(** X9.  Passing a value through the setter's normalisation twice is the
    same as once, except for a string that parsed to [NaN]: the second
    pass turns the stored [NaN] into 0.  A third pass changes nothing. *)
Theorem normalize_twice (v : val) :
  normalize dateParse (normalize dateParse v)
  = (match normalize dateParse v with
     | Num NaN => Num (Fin 0)
     | n => n
     end)
  /\ normalize dateParse (normalize dateParse (normalize dateParse v))
     = normalize dateParse (normalize dateParse v).
Proof.
  assert (H : forall n, normalize dateParse (Num n)
                        = match n with NaN => Num (Fin 0) | Fin z => Num (Fin z) end).
  { intros [z |]; [| reflexivity]. unfold normalize. cbn [truthy].
    destruct (Z.eqb_spec z 0) as [-> | Hz]; reflexivity. }
  destruct v as [| | [|] | n | s].
  - split; reflexivity.
  - split; reflexivity.
  - split; reflexivity.
  - split; reflexivity.
  - rewrite !H. destruct n; rewrite ?H; split; reflexivity.
  - assert (E : normalize dateParse (Str s)
                = if String.eqb s "" then Num (Fin 0) else Num (dateParse s)).
    { unfold normalize. cbn [truthy]. destruct (String.eqb s ""); reflexivity. }
    rewrite E. destruct (String.eqb s "").
    + split; reflexivity.
    + rewrite !H. destruct (dateParse s); rewrite ?H; split; reflexivity.
Qed.

End Lifecycle.

Lemma attribute_renders_countdown_witness :
  rendered (attributeChangedCallback sampleDateParse "target-timestamp" Null
              (Str "10/12/2022") 1665532739000
              (with_desc (Some 0%nat) construct))
  = [(0%nat, "1 minute, 1 second")].
Proof.
  exact (attribute_renders_countdown sampleDateParse Null "10/12/2022"
           1665532800000 1665532739000 (with_desc (Some 0%nat) construct) 0%nat
           eq_refl ltac:(discriminate) eq_refl ltac:(lia)).
Defined.

Lemma invalid_date_renders_NaN_seconds_witness :
  rendered (set_targetTimestamp sampleDateParse (Str "soon") 1000
              (with_desc (Some 0%nat) construct))
  = [(0%nat, "NaN seconds")].
Proof.
  exact (proj1 (invalid_date_renders_NaN_seconds sampleDateParse "soon" 1000
                  (with_desc (Some 0%nat) construct) 0%nat
                  eq_refl ltac:(discriminate) eq_refl)).
Defined.

Lemma invalid_date_before_connect_renders_elapsed_witness :
  rendered (connectedCallback sampleDateParse 2000
              (attributeChangedCallback sampleDateParse "target-timestamp" Null
                 (Str "soon") 1000 construct))
  = [(0%nat, "Already elapsed!")].
Proof.
  exact (proj1 (proj2 (proj2
           (invalid_date_before_connect_renders_elapsed sampleDateParse Null "soon"
              1000 2000 construct eq_refl ltac:(discriminate) eq_refl ltac:(lia))))).
Defined.

Section Reconnect.

Variable dateParse : string -> num.

Lemma disconnectedCallback_fields (w : world) :
  _countdownDescElement (disconnectedCallback w) = None
  /\ _tickTimer (disconnectedCallback w) = None
  /\ _targetTimestamp (disconnectedCallback w) = Null.
Proof. unfold disconnectedCallback. cbv zeta. simpl. auto. Qed.

(** X10.  A disconnect followed by a connect does not bring the countdown
    back: whatever target the element had, it is 0 afterwards, and (with
    the clock at or after the epoch) the new div shows "Already
    elapsed!". *)
Theorem reconnect_forgets_target (start : Z) (w : world) (Hclock : 0 <= start) :
  let w' := connectedCallback dateParse start (disconnectedCallback w) in
  get_targetTimestamp w' = Num (Fin 0)
  /\ rendered w' = (rendered w ++ [(divs w, "Already elapsed!")])%list.
Proof.
  cbv zeta. unfold get_targetTimestamp.
  destruct (connectedCallback_effect dateParse start (disconnectedCallback w))
    as (_ & _ & Ct & Cr).
  destruct (disconnectedCallback_fields w) as (_ & _ & Ht).
  destruct (disconnectedCallback_frame w) as (_ & Hd & Hr).
  rewrite Ct, Cr, Ht, Hd, Hr.
  change (normalize dateParse Null) with (Num (Fin 0)).
  now rewrite tick_text_elapsed by exact Hclock.
Qed.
━━━
▶ [Task instructions]: Transcribe the material above. Change nothing in it.

▶ [Written solution]:
(** X9.  Passing a value through the setter's normalisation twice is the
    same as once, except for a string that parsed to [NaN]: the second
    pass turns the stored [NaN] into 0.  A third pass changes nothing. *)
Theorem normalize_twice (v : val) :
  normalize dateParse (normalize dateParse v)
  = (match normalize dateParse v with
     | Num NaN => Num (Fin 0)
     | n => n
     end)
  /\ normalize dateParse (normalize dateParse (normalize dateParse v))
     = normalize dateParse (normalize dateParse v).
Proof.
  assert (H : forall n, normalize dateParse (Num n)
                        = match n with NaN => Num (Fin 0) | Fin z => Num (Fin z) end).
  { intros [z |]; [| reflexivity]. unfold normalize. cbn [truthy].
    destruct (Z.eqb_spec z 0) as [-> | Hz]; reflexivity. }
  destruct v as [| | [|] | n | s].
  - split; reflexivity.
  - split; reflexivity.
  - split; reflexivity.
  - split; reflexivity.
  - rewrite !H. destruct n; rewrite ?H; split; reflexivity.
  - assert (E : normalize dateParse (Str s)
                = if String.eqb s "" then Num (Fin 0) else Num (dateParse s)).
    { unfold normalize. cbn [truthy]. destruct (String.eqb s ""); reflexivity. }
    rewrite E. destruct (String.eqb s "").
    + split; reflexivity.
    + rewrite !H. destruct (dateParse s); rewrite ?H; split; reflexivity.
Qed.

End Lifecycle.

Lemma attribute_renders_countdown_witness :
  rendered (attributeChangedCallback sampleDateParse "target-timestamp" Null
              (Str "10/12/2022") 1665532739000
              (with_desc (Some 0%nat) construct))
  = [(0%nat, "1 minute, 1 second")].
Proof.
  exact (attribute_renders_countdown sampleDateParse Null "10/12/2022"
           1665532800000 1665532739000 (with_desc (Some 0%nat) construct) 0%nat
           eq_refl ltac:(discriminate) eq_refl ltac:(lia)).
Defined.

Lemma invalid_date_renders_NaN_seconds_witness :
  rendered (set_targetTimestamp sampleDateParse (Str "soon") 1000
              (with_desc (Some 0%nat) construct))
  = [(0%nat, "NaN seconds")].
Proof.
  exact (proj1 (invalid_date_renders_NaN_seconds sampleDateParse "soon" 1000
                  (with_desc (Some 0%nat) construct) 0%nat
                  eq_refl ltac:(discriminate) eq_refl)).
Defined.

Lemma invalid_date_before_connect_renders_elapsed_witness :
  rendered (connectedCallback sampleDateParse 2000
              (attributeChangedCallback sampleDateParse "target-timestamp" Null
                 (Str "soon") 1000 construct))
  = [(0%nat, "Already elapsed!")].
Proof.
  exact (proj1 (proj2 (proj2
           (invalid_date_before_connect_renders_elapsed sampleDateParse Null "soon"
              1000 2000 construct eq_refl ltac:(discriminate) eq_refl ltac:(lia))))).
Defined.

Section Reconnect.

Variable dateParse : string -> num.

Lemma disconnectedCallback_fields (w : world) :
  _countdownDescElement (disconnectedCallback w) = None
  /\ _tickTimer (disconnectedCallback w) = None
  /\ _targetTimestamp (disconnectedCallback w) = Null.
Proof. unfold disconnectedCallback. cbv zeta. simpl. auto. Qed.

(** X10.  A disconnect followed by a connect does not bring the countdown
    back: whatever target the element had, it is 0 afterwards, and (with
    the clock at or after the epoch) the new div shows "Already
    elapsed!". *)
Theorem reconnect_forgets_target (start : Z) (w : world) (Hclock : 0 <= start) :
  let w' := connectedCallback dateParse start (disconnectedCallback w) in
  get_targetTimestamp w' = Num (Fin 0)
  /\ rendered w' = (rendered w ++ [(divs w, "Already elapsed!")])%list.
Proof.
  cbv zeta. unfold get_targetTimestamp.
  destruct (connectedCallback_effect dateParse start (disconnectedCallback w))
    as (_ & _ & Ct & Cr).
  destruct (disconnectedCallback_fields w) as (_ & _ & Ht).
  destruct (disconnectedCallback_frame w) as (_ & Hd & Hr).
  rewrite Ct, Cr, Ht, Hd, Hr.
  change (normalize dateParse Null) with (Num (Fin 0)).
  now rewrite tick_text_elapsed by exact Hclock.
Qed.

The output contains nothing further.